▸ **Goal of the exercise**: Look through the entries. Copy each line that has the word "EncodeLongInteger".

[Saved data entries]
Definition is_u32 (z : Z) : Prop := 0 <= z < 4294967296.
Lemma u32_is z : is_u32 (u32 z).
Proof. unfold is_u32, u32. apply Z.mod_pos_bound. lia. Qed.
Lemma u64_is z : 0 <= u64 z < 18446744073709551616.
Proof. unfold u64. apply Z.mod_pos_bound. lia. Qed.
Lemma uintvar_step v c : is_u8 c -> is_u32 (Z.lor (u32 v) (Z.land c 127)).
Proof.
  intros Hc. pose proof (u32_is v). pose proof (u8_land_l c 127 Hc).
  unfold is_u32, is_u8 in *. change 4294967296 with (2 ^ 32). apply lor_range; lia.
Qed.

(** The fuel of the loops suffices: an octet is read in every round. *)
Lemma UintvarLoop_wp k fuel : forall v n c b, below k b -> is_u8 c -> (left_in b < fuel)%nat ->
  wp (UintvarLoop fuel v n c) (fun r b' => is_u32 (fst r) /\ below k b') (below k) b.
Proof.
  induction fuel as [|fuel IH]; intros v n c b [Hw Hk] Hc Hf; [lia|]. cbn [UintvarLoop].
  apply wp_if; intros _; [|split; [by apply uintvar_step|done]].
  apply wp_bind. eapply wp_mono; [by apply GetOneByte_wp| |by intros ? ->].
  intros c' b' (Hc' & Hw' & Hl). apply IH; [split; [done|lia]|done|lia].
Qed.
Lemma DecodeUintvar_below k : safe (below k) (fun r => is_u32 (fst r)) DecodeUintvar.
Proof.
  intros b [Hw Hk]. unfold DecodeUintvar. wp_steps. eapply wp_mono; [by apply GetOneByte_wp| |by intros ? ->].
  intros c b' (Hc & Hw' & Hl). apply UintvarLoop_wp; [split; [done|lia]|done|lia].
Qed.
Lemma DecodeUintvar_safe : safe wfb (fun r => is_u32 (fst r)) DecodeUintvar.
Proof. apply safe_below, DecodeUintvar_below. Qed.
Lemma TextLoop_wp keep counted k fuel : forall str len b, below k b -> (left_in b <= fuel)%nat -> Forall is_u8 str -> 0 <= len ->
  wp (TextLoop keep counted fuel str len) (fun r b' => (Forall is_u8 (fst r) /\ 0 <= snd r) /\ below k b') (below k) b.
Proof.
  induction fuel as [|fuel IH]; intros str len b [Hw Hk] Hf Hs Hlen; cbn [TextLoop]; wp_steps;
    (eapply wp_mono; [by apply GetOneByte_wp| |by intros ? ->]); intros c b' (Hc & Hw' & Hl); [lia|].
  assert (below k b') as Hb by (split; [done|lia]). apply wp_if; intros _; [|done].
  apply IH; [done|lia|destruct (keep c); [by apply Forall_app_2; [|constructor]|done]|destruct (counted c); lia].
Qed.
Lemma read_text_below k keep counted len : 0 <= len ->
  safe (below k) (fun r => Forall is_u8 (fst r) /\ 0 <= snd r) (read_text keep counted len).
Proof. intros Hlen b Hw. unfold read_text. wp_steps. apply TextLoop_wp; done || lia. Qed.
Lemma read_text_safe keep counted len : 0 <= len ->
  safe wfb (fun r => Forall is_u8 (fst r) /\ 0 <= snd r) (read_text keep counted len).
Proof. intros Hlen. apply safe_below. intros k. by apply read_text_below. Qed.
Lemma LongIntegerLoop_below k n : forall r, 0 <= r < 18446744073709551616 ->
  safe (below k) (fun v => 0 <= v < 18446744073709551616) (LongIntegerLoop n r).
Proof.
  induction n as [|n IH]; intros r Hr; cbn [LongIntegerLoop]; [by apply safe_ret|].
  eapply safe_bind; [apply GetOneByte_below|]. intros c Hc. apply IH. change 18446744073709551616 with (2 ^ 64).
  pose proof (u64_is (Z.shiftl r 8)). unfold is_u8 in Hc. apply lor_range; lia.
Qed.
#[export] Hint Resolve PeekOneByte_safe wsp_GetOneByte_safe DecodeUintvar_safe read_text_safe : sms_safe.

* * *

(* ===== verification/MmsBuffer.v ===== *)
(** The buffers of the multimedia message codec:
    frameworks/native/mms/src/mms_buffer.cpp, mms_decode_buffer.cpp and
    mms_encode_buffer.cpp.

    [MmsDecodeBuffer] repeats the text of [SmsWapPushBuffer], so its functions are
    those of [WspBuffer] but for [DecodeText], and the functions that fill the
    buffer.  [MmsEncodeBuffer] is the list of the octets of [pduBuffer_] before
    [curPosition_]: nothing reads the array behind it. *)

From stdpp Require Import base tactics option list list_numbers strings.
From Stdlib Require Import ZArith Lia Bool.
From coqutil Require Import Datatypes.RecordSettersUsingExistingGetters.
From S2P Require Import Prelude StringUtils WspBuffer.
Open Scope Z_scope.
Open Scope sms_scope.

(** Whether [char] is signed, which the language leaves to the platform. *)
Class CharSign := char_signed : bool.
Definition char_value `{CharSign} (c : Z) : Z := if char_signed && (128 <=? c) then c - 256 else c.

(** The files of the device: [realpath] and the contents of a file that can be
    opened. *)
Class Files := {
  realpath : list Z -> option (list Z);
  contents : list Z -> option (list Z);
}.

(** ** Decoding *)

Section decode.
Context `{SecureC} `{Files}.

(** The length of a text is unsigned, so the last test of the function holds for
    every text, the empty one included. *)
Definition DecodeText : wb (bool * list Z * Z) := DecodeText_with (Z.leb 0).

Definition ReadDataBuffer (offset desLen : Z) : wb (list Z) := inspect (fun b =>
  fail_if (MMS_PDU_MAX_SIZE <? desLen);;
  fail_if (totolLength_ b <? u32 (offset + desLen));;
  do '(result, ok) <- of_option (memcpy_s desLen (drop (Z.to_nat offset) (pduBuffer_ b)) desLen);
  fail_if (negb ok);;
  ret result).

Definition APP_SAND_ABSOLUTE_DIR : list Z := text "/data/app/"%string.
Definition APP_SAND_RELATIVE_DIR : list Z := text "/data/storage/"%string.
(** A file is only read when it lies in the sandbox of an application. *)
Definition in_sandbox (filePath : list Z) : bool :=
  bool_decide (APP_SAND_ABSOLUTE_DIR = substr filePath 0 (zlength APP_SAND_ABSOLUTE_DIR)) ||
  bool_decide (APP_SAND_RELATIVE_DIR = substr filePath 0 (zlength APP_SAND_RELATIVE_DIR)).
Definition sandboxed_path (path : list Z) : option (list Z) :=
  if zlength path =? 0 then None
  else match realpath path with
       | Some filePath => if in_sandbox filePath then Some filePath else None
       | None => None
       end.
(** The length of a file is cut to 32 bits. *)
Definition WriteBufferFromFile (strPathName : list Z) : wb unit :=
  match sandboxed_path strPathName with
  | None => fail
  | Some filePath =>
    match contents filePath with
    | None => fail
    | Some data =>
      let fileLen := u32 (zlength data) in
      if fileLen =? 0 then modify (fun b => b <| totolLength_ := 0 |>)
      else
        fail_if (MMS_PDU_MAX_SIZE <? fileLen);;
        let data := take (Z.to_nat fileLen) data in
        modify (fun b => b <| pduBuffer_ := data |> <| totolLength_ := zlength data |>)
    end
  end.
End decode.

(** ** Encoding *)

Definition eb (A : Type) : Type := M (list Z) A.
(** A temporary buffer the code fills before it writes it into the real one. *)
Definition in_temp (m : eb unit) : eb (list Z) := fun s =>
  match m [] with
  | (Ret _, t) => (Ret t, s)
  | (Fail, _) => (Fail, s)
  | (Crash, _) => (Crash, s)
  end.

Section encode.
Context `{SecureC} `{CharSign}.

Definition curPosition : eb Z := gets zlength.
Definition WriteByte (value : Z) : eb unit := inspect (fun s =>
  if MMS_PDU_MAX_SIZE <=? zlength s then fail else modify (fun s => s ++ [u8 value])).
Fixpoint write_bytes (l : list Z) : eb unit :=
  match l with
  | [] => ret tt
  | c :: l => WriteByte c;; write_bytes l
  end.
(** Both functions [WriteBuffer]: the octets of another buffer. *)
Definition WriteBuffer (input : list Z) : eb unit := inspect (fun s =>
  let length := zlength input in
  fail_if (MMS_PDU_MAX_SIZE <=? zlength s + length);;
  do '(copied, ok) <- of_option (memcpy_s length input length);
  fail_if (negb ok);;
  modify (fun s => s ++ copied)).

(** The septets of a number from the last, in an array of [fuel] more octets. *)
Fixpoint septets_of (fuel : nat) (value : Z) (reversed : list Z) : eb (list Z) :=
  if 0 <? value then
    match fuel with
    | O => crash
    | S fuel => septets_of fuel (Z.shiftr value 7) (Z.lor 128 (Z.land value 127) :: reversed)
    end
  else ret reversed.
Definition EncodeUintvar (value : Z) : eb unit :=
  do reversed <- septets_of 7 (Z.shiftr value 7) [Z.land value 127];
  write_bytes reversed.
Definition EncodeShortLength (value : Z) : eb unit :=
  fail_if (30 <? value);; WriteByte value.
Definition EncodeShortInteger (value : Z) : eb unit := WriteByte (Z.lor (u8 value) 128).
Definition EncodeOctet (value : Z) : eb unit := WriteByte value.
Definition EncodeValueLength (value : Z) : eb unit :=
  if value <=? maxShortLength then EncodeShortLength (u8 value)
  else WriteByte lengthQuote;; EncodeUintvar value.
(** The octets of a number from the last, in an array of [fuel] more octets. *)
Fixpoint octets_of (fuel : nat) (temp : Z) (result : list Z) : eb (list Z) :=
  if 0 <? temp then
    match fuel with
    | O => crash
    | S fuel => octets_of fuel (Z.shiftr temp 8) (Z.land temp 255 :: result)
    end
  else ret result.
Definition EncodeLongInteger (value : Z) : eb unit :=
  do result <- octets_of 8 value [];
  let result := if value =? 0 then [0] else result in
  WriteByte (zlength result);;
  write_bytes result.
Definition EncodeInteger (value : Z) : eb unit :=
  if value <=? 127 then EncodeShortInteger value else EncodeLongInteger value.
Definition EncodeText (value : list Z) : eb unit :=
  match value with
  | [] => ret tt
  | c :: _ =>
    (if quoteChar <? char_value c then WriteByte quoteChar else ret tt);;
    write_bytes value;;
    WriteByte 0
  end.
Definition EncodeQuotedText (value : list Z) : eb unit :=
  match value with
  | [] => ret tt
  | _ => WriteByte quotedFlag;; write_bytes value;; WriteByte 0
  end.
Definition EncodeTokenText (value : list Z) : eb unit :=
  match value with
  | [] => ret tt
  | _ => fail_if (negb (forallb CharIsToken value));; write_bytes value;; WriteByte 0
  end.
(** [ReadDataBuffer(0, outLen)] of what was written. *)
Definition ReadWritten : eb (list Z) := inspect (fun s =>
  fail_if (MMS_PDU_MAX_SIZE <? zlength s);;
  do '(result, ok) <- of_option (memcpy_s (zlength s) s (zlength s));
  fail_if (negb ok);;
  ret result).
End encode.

▸ **Response to the exercise**:
Definition EncodeLongInteger (value : Z) : eb unit :=
  if value <=? 127 then EncodeShortInteger value else EncodeLongInteger value.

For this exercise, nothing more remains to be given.